- TASK INSTRUCTIONS -
Among the records that follow, set down only the lines from the one containing "- reflexivity." to the one containing "assert (Hidx : index", both included, exactly.

════════════════

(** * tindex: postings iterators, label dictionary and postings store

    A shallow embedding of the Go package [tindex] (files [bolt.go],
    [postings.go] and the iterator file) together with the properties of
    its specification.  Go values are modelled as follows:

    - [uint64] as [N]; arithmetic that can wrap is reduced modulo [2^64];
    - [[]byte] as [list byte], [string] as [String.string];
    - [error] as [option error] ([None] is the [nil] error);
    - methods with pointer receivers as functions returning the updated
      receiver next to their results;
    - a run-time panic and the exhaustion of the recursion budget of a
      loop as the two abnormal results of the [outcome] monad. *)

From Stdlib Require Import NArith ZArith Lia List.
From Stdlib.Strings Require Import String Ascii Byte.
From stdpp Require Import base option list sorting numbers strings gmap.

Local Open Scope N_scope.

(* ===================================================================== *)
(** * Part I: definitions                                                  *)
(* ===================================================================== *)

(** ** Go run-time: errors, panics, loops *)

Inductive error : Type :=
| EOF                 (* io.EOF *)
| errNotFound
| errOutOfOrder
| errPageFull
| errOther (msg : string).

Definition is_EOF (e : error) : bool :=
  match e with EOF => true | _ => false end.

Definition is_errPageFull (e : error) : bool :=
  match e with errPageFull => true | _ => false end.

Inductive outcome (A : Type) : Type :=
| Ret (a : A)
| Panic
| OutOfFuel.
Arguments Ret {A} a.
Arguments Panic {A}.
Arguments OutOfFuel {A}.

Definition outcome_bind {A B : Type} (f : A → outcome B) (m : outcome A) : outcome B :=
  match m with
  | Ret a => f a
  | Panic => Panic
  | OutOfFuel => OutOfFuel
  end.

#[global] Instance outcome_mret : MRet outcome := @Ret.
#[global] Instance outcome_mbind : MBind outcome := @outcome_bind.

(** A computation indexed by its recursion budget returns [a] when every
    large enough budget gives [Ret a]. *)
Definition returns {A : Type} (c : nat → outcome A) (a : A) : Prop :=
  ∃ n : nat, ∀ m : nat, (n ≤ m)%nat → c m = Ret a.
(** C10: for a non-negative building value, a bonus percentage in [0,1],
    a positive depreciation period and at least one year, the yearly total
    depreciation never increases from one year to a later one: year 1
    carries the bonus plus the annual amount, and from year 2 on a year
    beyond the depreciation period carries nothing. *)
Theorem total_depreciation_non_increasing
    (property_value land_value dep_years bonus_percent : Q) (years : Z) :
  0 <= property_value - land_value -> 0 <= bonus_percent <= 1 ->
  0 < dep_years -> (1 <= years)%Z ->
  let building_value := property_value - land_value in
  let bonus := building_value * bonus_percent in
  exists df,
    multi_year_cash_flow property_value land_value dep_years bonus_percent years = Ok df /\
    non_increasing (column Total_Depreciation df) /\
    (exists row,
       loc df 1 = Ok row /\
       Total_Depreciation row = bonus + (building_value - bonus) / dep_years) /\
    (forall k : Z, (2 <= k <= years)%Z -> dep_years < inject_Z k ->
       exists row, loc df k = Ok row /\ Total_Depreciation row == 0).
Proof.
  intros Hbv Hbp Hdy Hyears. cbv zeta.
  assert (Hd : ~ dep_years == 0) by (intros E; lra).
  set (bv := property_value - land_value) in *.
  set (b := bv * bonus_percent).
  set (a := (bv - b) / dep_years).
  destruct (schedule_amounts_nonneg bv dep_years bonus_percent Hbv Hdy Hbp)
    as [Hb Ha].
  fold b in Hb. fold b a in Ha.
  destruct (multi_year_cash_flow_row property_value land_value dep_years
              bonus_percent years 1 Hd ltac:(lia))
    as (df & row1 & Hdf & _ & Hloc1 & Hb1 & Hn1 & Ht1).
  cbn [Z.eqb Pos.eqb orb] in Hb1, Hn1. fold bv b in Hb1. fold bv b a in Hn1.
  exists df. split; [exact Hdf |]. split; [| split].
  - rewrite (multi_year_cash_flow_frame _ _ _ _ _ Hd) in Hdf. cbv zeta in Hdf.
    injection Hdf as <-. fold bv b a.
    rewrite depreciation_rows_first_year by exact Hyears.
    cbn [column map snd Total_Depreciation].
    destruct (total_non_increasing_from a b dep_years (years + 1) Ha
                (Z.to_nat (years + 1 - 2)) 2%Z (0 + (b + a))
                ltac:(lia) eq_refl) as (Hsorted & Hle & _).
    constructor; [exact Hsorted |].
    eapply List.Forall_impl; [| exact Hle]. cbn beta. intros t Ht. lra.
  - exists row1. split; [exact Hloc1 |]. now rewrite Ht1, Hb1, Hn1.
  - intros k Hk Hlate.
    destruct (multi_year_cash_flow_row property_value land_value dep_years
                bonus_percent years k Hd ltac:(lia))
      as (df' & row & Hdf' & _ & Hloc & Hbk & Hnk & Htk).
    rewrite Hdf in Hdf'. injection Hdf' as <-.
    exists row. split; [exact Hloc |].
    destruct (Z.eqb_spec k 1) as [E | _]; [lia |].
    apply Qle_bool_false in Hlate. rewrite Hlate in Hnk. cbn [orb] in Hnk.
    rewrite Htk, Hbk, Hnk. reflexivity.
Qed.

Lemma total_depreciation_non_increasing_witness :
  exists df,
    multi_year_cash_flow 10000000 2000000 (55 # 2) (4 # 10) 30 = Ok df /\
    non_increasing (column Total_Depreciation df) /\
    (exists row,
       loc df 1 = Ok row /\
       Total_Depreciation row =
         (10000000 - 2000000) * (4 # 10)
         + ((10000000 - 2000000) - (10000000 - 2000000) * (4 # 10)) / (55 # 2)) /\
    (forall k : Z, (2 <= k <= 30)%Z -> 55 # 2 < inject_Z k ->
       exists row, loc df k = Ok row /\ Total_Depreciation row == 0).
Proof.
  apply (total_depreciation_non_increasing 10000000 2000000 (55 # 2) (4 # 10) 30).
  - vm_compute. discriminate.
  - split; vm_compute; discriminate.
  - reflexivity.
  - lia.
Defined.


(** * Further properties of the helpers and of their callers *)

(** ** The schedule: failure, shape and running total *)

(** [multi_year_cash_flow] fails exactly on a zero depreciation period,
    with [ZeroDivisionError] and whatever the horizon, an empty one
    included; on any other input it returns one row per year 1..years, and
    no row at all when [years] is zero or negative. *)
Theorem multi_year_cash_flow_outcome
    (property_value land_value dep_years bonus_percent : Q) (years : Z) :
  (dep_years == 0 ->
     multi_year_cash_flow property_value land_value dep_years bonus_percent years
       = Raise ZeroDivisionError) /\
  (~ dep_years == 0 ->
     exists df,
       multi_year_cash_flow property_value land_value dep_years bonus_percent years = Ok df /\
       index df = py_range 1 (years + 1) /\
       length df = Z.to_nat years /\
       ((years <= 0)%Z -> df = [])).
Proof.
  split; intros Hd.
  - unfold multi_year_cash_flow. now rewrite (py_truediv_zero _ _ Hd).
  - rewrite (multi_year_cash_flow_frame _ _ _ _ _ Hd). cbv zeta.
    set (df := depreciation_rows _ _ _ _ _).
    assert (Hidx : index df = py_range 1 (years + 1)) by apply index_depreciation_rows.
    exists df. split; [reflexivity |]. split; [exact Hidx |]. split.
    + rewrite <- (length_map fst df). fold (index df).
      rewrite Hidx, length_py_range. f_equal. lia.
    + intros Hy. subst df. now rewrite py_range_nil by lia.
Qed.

════════════════

- TASK OUTPUT -
  - reflexivity.
  - lia.
Defined.


(** * Further properties of the helpers and of their callers *)

(** ** The schedule: failure, shape and running total *)

(** [multi_year_cash_flow] fails exactly on a zero depreciation period,
    with [ZeroDivisionError] and whatever the horizon, an empty one
    included; on any other input it returns one row per year 1..years, and
    no row at all when [years] is zero or negative. *)
Theorem multi_year_cash_flow_outcome
    (property_value land_value dep_years bonus_percent : Q) (years : Z) :
  (dep_years == 0 ->
     multi_year_cash_flow property_value land_value dep_years bonus_percent years
       = Raise ZeroDivisionError) /\
  (~ dep_years == 0 ->
     exists df,
       multi_year_cash_flow property_value land_value dep_years bonus_percent years = Ok df /\
       index df = py_range 1 (years + 1) /\
       length df = Z.to_nat years /\
       ((years <= 0)%Z -> df = [])).
Proof.
  split; intros Hd.
  - unfold multi_year_cash_flow. now rewrite (py_truediv_zero _ _ Hd).
  - rewrite (multi_year_cash_flow_frame _ _ _ _ _ Hd). cbv zeta.
    set (df := depreciation_rows _ _ _ _ _).
    assert (Hidx : index df = py_range 1 (years + 1)) by apply index_depreciation_rows.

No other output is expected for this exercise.